(Dataset entries)
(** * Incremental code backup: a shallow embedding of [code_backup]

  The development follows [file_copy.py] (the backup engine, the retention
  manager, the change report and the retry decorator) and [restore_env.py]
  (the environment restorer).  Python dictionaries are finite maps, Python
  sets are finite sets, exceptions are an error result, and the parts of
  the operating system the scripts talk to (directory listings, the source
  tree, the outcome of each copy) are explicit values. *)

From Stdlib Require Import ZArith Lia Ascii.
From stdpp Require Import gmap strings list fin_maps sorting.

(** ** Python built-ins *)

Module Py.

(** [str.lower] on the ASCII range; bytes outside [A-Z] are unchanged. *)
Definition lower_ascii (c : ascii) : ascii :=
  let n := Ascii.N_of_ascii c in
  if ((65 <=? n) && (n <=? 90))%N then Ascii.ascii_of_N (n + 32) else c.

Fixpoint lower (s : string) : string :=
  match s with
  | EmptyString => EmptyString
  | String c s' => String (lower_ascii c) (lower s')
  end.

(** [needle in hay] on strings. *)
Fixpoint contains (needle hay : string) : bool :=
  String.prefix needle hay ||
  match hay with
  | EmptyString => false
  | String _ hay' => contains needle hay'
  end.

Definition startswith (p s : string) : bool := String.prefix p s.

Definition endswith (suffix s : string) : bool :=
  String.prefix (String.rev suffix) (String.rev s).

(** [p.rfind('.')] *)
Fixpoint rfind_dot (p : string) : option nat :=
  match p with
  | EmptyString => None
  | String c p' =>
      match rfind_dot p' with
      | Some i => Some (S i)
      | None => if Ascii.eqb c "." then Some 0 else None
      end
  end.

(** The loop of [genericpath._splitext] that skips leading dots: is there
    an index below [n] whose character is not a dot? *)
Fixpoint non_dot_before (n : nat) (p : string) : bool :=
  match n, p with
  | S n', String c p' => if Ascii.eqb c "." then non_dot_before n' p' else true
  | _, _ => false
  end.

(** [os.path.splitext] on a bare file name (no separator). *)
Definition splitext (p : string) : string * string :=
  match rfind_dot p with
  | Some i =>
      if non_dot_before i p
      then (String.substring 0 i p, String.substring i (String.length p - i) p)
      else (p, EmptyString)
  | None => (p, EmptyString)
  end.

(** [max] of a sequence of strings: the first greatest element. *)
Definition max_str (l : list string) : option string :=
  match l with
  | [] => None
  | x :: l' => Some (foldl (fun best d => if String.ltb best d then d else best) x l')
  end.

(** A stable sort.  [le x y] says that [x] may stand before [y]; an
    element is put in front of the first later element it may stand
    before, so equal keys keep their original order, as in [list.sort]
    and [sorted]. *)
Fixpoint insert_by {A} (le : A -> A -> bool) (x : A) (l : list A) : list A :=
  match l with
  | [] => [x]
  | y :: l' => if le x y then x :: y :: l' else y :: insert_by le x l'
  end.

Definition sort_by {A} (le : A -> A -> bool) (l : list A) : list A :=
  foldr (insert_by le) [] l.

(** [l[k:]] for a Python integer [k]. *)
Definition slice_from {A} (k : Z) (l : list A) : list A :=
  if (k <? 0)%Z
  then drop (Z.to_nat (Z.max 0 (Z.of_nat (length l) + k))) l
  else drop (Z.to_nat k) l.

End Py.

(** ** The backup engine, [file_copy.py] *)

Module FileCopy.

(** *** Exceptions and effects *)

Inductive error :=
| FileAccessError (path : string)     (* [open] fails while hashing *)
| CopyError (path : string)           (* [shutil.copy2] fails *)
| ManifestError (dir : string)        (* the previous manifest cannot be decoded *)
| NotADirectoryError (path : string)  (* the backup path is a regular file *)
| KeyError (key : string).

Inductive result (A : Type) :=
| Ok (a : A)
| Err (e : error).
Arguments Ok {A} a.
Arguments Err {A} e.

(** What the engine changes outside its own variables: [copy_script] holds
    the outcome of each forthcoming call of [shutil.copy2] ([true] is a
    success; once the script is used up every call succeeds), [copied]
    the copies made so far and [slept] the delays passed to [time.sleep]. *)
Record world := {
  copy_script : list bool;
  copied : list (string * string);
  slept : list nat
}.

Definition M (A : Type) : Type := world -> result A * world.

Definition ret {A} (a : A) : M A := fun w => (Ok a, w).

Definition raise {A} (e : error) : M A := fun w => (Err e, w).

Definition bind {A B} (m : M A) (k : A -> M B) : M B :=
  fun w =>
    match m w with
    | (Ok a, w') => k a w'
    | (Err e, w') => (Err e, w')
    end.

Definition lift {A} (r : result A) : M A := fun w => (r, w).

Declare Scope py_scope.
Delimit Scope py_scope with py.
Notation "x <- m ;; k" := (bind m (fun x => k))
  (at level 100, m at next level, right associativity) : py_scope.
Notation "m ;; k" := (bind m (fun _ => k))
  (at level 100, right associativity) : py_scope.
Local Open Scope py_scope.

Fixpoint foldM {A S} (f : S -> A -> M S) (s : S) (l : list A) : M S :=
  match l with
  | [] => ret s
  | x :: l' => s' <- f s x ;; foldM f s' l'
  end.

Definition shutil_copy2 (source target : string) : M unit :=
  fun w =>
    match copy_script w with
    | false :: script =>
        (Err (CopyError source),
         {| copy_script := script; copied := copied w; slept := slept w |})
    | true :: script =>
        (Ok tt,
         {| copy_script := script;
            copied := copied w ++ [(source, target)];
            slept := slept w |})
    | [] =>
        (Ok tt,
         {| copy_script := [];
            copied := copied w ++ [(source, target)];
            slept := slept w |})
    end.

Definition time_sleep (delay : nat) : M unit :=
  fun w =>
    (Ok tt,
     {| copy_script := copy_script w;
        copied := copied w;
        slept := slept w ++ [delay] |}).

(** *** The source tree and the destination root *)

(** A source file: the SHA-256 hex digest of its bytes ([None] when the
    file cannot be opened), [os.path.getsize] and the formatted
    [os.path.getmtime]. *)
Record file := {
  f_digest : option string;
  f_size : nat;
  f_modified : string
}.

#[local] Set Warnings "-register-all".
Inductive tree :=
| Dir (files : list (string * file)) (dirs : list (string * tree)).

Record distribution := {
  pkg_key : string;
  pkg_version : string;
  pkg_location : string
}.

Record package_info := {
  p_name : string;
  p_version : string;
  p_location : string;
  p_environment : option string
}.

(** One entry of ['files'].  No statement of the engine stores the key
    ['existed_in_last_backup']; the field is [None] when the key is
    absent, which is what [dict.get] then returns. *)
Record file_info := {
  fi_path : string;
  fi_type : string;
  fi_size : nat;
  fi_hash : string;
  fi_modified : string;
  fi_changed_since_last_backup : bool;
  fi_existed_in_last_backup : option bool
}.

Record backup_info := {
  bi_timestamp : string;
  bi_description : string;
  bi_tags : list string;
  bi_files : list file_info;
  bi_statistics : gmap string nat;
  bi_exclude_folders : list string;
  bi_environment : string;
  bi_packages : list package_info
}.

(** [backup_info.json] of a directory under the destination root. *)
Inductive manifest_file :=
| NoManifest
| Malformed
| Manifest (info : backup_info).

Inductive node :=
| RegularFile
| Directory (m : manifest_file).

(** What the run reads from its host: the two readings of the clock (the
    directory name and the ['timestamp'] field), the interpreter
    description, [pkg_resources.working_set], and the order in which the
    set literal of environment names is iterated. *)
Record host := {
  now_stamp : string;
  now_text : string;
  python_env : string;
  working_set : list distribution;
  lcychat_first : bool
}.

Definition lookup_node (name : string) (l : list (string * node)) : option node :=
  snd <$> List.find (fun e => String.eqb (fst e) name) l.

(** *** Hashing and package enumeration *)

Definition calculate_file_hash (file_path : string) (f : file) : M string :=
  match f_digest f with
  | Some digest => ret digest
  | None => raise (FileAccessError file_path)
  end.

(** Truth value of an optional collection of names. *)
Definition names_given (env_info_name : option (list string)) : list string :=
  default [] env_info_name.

TASK ITEM = From the data above, copy each line where the string "result" appears.

EXERCISE RESPONSE =
  sets are finite sets, exceptions are an error result, and the parts of
Inductive result (A : Type) :=
Definition M (A : Type) : Type := world -> result A * world.
Definition lift {A} (r : result A) : M A := fun w => (r, w).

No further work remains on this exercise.